- The Pentagon must now send up to 1,400 reports to Congress annually
- GenAI.mil encouraged as a tool to speed up report writing and other productivity
- Workers were unsure how to use artificial intelligence – “so we blew right through it”
Senior Pentagon officials have publicly encouraged Defense Department employees to use its internal generative AI tool, GenAI.mil, to help them get routine, administrative work done more efficiently.
During a recent appearance, Chief Technology Officer Emil Michael referred to the AI-generated reports released by Congress as a success story, urging Pentagon employees to “use GenAI.mil, do the best you can.”
One example highlighted by Michael was statutory congressional reporting that the Department of Defense must submit. “Let me load all the paperwork on it and have it produce a congressional report that would otherwise take 200 hours of staff time and do it in five hours,” he said.
Pentagon admits to using artificial intelligence to generate reports for Congress
Michael ultimately concluded that congressionally mandated reports are repetitive and can require significant resources, but they are only read by a handful of people.
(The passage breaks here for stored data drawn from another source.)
(* ===== verification/PageView.v ===== *)
(** * The render of the page: [Home] (src/code/Floatchat/app/page.tsx, lines 44-101)

    Under the [Header], the page shows the [Hero] on the dashboard tab only
    (line 55), one button per tab with the active one highlighted (lines
    61-79), the content of the active tab (lines 83-95: the tab's
    component, or the static [Features] on the [explore] tab) and the
    [Footer].  The header keeps its own state ([Header.State]); the page
    state is [Page.World].  The cell [isLoading] of line 33 is never read
    nor set.  The lemma of this file ties the render to the page's
    invariant: the highlighted tab is the one whose component is mounted. *)

From S2P Require Import Prelude ExportTracker Chat DataViz Collaboration Dashboard Page Header.
Local Open Scope fc_scope.

Module PageView.
Import Page.

(** [tabs] (lines 35-42): the tab and its label. *)
Definition tabs : list (Tab * string) :=
  [(TDashboard, "Dashboard"); (TChat, "AI Chat"); (TVisualize, "Visualize");
   (TExport, "Export"); (TCollaborate, "Collaborate"); (TExplore, "Explore")]%string.

Inductive Content := CDashboard | CChat | CVisualize | CExport | CCollaborate | CFeatures.

(** The content of a tab (lines 89-94). *)
Definition contentOf (t : Tab) : Content :=
  match t with
  | TDashboard => CDashboard | TChat => CChat | TVisualize => CVisualize
  | TExport => CExport | TCollaborate => CCollaborate | TExplore => CFeatures
  end.

Record View := mkView {
  header : Header.View;                (** line 53 *)
  heroShown : bool;                    (** line 55 *)
  tabButtons : list (string * bool);   (** lines 61-79 *)
  content : Content                    (** lines 83-95 *)
}.

Definition view (h : Header.State) (w : World) : View :=
  mkView (Header.view h) (bool_decide (activeTab w = TDashboard))
    (List.map (fun t => (t.2, bool_decide (activeTab w = t.1))) tabs) (contentOf (activeTab w)).

(** The mounted flags of the five stateful tabs, in the order of [tabs]
    (the [explore] tab has no state). *)
Definition mountedFlags (w : World) : list bool :=
  [isSomeB (Dashboard.comp (dash w)); isSomeB (Chat.comp (chat w)); isSomeB (DataViz.comp (viz w));
   isSomeB (ExportTracker.comp (export w)); isSomeB (Collaboration.comp (collab w)); false].

(** In a page that satisfies the invariant, the highlighted button is the
    tab whose component is mounted, the only one. *)
Lemma view_highlights_mounted jp ls h w :
  pageInv jp ls w -> activeTab w <> TExplore ->
  List.map snd (tabButtons (view h w)) = mountedFlags w.
Proof.
  intros (H1 & H2 & H3 & H4 & H5) Hx. simpl in H1, H2, H3, H4, H5. unfold mountedFlags. rewrite H1, H2, H3, H4, H5.
  unfold view; cbn [tabButtons]. destruct (activeTab w); try done; vm_compute; reflexivity.
Qed.

End PageView.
He sees AI helping reduce the administrative burden, leading to more free time for workers to focus on higher-value tasks.
The Defense Department had to send about 1,400 reports to Congress in 2020, compared to just 500 in 2000.
GenAI.mil is a relatively new scheme that launched in December 2025 and is now estimated to have around 1.5 million daily users among its roughly 3.5 million employees.
Rather than being a grassroots development, GenAI.mil is more of a central hub for third-party military-grade AI tools to come together, described as a “tailored AI platform.” It first launched with Google’s Gemini for Government.
At the time, in late 2025, Secretary of War Pete Hegseth said, “The department is leveraging America’s commercial genius, and we’re embedding generative AI into our daily battle rhythm.”
Being more of a hub for combining multiple tools, the War Department reiterated its commitment to “build[ing] an architecture that prevents AI vendor lock-in and ensures long-term flexibility.”
The Pentagon’s AI implementation has been a success story
While many companies around the world either struggle to get enterprise-provided AI into the hands of workers, fail to provide relevant tools altogether to combat shadow AI, the Pentagon’s implementation has been a success story.
This is likely due to the Department of Defense removing uncertainty about acceptable use and providing clear guidance on when it can be used. “It wasn’t really clear where to go for it, what you could use it for, the rules were unclear, so we just blew through it,” added Michael.
Familiarity with artificial intelligence, both through training and by making the platform easy to use, has also helped get GenAI.mil into the hands of more than two-fifths of all DoD workers. “So we just put it in front of them and then we do case studies on what it is that people use it for,” he added.
However, thorough human review remains imperative with people ultimately responsible for the output they share – workers are expected to review content before submitting it.